Now, every patient that I meet and learn from, I'd ask about how they felt, about their worries and concerns. I would ask if they understood what was going on and if they had any questions for the doctors who took care of them. Back in Phase 1 of our studies, we never knew why we had to ask if the patient had any worries. All I knew was that marks were allocated for asking. But now, I realised that it is one way of approaching the patient holistically in a sense that, it is not just the medical but also the social. The care does not end at when the patient discharges from the hospital. It also extends beyond to what will happen when the patient goes home.

Well, at least, this was what I also grasp most in the current Gynecology posting. There is always something ethical to discuss about. And in the ward, there will be women who tries their best to protect a life, be it theirs (in those with a malignancy, or a mass and want to do something about it) or a lifeform of several weeks old.

Monday, March 26, 2012


It's the first day of Gynae posting today. After an inspiring talk by the posting coordinator, it makes me want to really give it my all. But that effect would last probably for a few days. The cycle repeats itself -

1. Feeling lost because you don't know where to start
2. Feeling stressed out because you realise there are too many things to read and learn in a day
3. Continuous stress because you realise that exams are coming soon and you wish you knew some things earlier
4. "Do or die" when it's long case & SAQ
5. Enjoy for 2 days (weekends)
6. Back to step 1 in the new posting

Still, I hope I can make the best out of it after going through the many postings in Sem 8. =) Just thought of sharing something I came across a long while ago which I feel should be a constant reminder to me.

"may i see the things in front of me as they are, not as i think them to be.
may i walk the steps ahead of me one at a time, not wondering if there's a map.
may i say the things that fix things, not break them further apart.
may i do what i need to do, not be distracted by what i can't.
may i dream of what i hope for, not of what i fear.
may i love you like i love you, not as any other, me."

Monday, January 02, 2012


Since I came back from Selective/Elective, I was in Family Med posting for 4 weeks followed by 2 weeks of Ortho and 2 weeks of Psych. Ortho was fun! Previously, I disliked everything about it because I could not understand the concept behind it and the scope of learning was so wide that I had no idea what to focus on because in EOS 7 back then, anything could come out. Anyway, that was the past. In short, exams were horribly tough. With only 10 minutes per SAQ question, I pretty much stared at my paper. Only Ortho SAQ paper was do-able because what we learned actually came out unlike the other postings, questions asked were cases we hardly see in the clinic.

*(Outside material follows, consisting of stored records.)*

(** X12. [GET /products] down to the database: the [SELECT] gets a
    [LIMIT] from 1 to 100 and, for pages up to 92233720368547758, the
    [OFFSET] of the page; when it fails the answer is 500 and nothing is
    counted; when every row scans and the count succeeds the answer is
    200 with the rows in their order, the page and limit of the request
    and the count as total. *)
Theorem list_by_select (c : Context) (w : World) :
  let s := Service.New World (asRepository r) pub clock in
  let out := run (handleList (ofService s) c) w in
  let page := parseQueryInt (Query c "page") 1 in
  let limit := parseQueryInt (Query c "limit") 10 in
  let lim := Z.min limit 100 in
  let off := wrapInt ((page - 1) * lim) in
  1 <= lim <= 100
  /\ (page <= 92233720368547758 -> off = (page - 1) * lim /\ 0 <= off)
  /\ (forall e w1,
         QueryContext (db r) listQuery [ArgInt lim; ArgInt off] w = (Err e, w1) ->
         out = (mkResponse StatusInternalServerError
                  (errorResponse (Literal "failed to get products")),
                mkMachine w1 [RepoList lim off]))
  /\ (forall rows items total w1 w2,
         QueryContext (db r) listQuery [ArgInt lim; ArgInt off] w = (Ok rows, w1) ->
         scanned rows = map Ok items ->
         rowsErr rows = None ->
         QueryRowInt (db r) countQuery [] (RowsClose (db r) w1) = (Ok total, w2) ->
         out = (mkResponse StatusOK (listProductsResponse items page limit total),
                mkMachine w2 [RepoList lim off; RepoCount])).
Proof.
  intros s out page limit lim off. subst out.
  rewrite handleList_exec. cbv zeta. unfold defaultPage, defaultLimit.
  destruct (parseQueryInt_positive (Query c "page") 1
              ltac:(unfold maxInt64; lia)) as [[Hp _] _].
  destruct (parseQueryInt_positive (Query c "limit") 10
              ltac:(unfold maxInt64; lia)) as [[Hl _] _].
  fold page limit in Hp, Hl |- *.
  unfold run. rewrite ListProducts_exec. cbv zeta.
  assert (HL : effectiveLimit limit = lim).
  { unfold effectiveLimit, lim. destruct (Z.ltb_spec limit 1); [lia|].
    destruct (Z.ltb_spec 100 limit); lia. }
  rewrite HL. replace (Z.max page 1) with page by lia. fold off.
  assert (Hlim : 1 <= lim <= 100) by (unfold lim; lia).
  split; [exact Hlim|]. split; [|split].
  - intros Hpage.
    assert (Hw : off = (page - 1) * lim).
    { unfold off. apply wrapInt_id. unfold minInt64, maxInt64. nia. }
    split; [exact Hw | rewrite Hw; nia].
  - intros e w1 Hq. cbn [repo s asRepository Service.List]. unfold List.
    rewrite Hq. reflexivity.
  - intros rows items total w1 w2 Hq Hrows Herr Hcount.
    cbn [repo s asRepository Service.List Service.Count]. unfold List, Count.
    rewrite Hq, Hrows, Herr, Hcount.
    assert (Hscan : scanAll (map Ok items) [] = Ok items).
    { apply (proj2 (scanAll_spec (map Ok items) [] items)).
      exists items. split; reflexivity. }
    rewrite Hscan. reflexivity.
Qed.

Just entering Dermatology posting. It's a two week posting and 1 week has passed. I haven't gotten the hang of it yet. As usual, I don't get many things. I mean, yeah, it takes experience to tell what the person has but it's all so SIMILAR. =.= And, really, it does get me frustrated when everyone goes like, "Yeah, it's scaly, there are plaques.. It's *fill in the blanks*" And I don't see scales. Maybe because the scales I had in mind were like animal scales but I'm just trying really hard but still, I don't see it. Maybe I'm too far away from the lesion or I just need a magnifying glass. Then, differentials would come out - psoriasis, seborrheic dermatitis, atopic eczema etc etc. Then, I get all stressed out.

Just the other day, my group came across one condition called keratosis pilaris. It's a common condition but the name itself gives me that awkward feeling like how I'm learning a whole new set of language in Dermato.

Oh, in 5 weeks time, there's an ACLS theory and practical to sit for. We are on our own. Minor postings, to me is packed and somehow, I've got to fit time to memorize the algorithms like how seniors did. It's just the 1st out of the 8 weeks in minor postings and I'm already stressed. =.= I hope ENT, Ophthalmo and A&E wouldn't be too bad.